Al Qaeda's Resurgence
FOUR YEARS AGO, HIS WORDS WOULD have represented an almost unquestioned consensus view. In late January, the State Department's counterterrorism coordinator, Dell Dailey, described al Qaeda's top leadership as isolated, saying that they have "much, much less central authority and much, much less capability to reach out."
He is not alone in this assessment. In July 2007, Stratfor's Peter Zeihan argued that while a few thousand people may claim to be al Qaeda members, "the real al Qaeda does not exercise any control over them. . . . The United States is now waging a war against jihadism as a phenomenon, rather than against any specific transnational jihadist movement."

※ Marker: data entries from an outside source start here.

Lemma triple_lk {A} t (c : M lockst A) (B : kstate T K -> Prop) :
  (forall s, table_is t s -> B s) -> triple (table_is t) (lk c) (fun _ => table_is t) B.
Proof.
  intros HB s Hs. unfold lk, lift. destruct (c (kl s)); [done..|]. apply HB. exact Hs.
Qed.

Lemma triple_kcall {A} t (c : M K A) (B : kstate T K -> Prop) :
  (forall s, table_is t s -> B s) -> triple (table_is t) (kcall c) (fun _ => table_is t) B.
Proof.
  intros HB s Hs. unfold kcall, lift. destruct (c (kern s)); [done..|]. apply HB. exact Hs.
Qed.

Lemma triple_getp {A} t (k : T -> M (kstate T K) A) Q B :
  triple (table_is t) (k t) Q B -> triple (table_is t) (bind getp k) Q B.
Proof. intros H s Hs. unfold bind, getp, gets. rewrite Hs. by apply H. Qed.

Lemma triple_modp {A} t f (k : () -> M (kstate T K) A) Q B :
  triple (table_is (f t)) (k ()) Q B -> triple (table_is t) (bind (modp f) k) Q B.
Proof. intros H s Hs. unfold bind, modp, modify. apply H. unfold table_is in *. simpl. by rewrite Hs. Qed.

Lemma triple_switchuvm t p (B : kstate T K -> Prop) :
  (forall s, table_is t s -> B s) -> triple (table_is t) (switchuvm p) (fun _ => table_is t) B.
Proof.
  intros HB. unfold switchuvm. repeat case_match; try apply triple_panic.
  eapply triple_bind; [by apply triple_lk|]. intros []. by apply triple_lk.
Qed.
End machine.


(** ** Keeping a property of the table

    [keeps J c]: wherever [c] returns or gives up the CPU, [J] still holds of
    the table. *)
Section keeps.
Context {T K : Type} (J : T -> Prop).
Local Abbreviation KS := (kstate T K).

Definition on_table (s : KS) : Prop := J (pt s).
Definition keeps {A} (c : M KS A) : Prop := triple on_table c (fun _ => on_table) on_table.

Lemma keeps_bind {A B} (c : M KS A) (k : A -> M KS B) :
  keeps c -> (forall a, keeps (k a)) -> keeps (bind c k).
Proof. intros Hc Hk. by eapply triple_bind. Qed.

Lemma keeps_ret {A} (a : A) : keeps (ret a).
Proof. by apply triple_ret. Qed.

Lemma keeps_sleeps {A} : keeps (sleeps : M KS A).
Proof. by intros s Hs. Qed.

Lemma keeps_panic {A} msg : keeps (panic msg : M KS A).
Proof. apply triple_panic. Qed.

Lemma keeps_lk {A} (c : M lockst A) : keeps (lk c).
Proof. intros s Hs. unfold lk, lift. by destruct (c (kl s)). Qed.

Lemma keeps_kcall {A} (c : M K A) : keeps (kcall c).
Proof. intros s Hs. unfold kcall, lift. by destruct (c (kern s)). Qed.

Lemma keeps_modp f : (forall t, J t -> J (f t)) -> keeps (modp f).
Proof. intros Hf s Hs. by apply Hf. Qed.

The most prominent proponent of this view has been Jason Burke, a reporter for London's Observer and the author of Al-Qaeda: The True Story of Radical Islam. By the time that book hit newsstands in 2003, Burke was already arguing that the "nearest thing to 'Al-Qaeda,' as popularly understood," only existed for a five-year period, and the battle of Tora Bora in December 2001 showcased "the final scenes of its destruction." Now, Burke contends, we are "in a 'post-bin Laden' phase of Islamic militancy."
Unfortunately, all these men are wrong--and we will fight the war on terror less effectively if we continue to harbor mistaken assumptions about the al Qaeda network. It is important not to overstate what the terror group's leadership needs to do to remain relevant.
Even if the central leadership's role is limited to connecting terrorist nodes--pairing skill sets, financing, and operatives--it can transform terrorist groups from disunited regional problems into cohesive adversaries capable of threatening Western societies. Moreover, the safe havens that al Qaeda's leaders have gained in recent years magnify their lethal capabilities. (...)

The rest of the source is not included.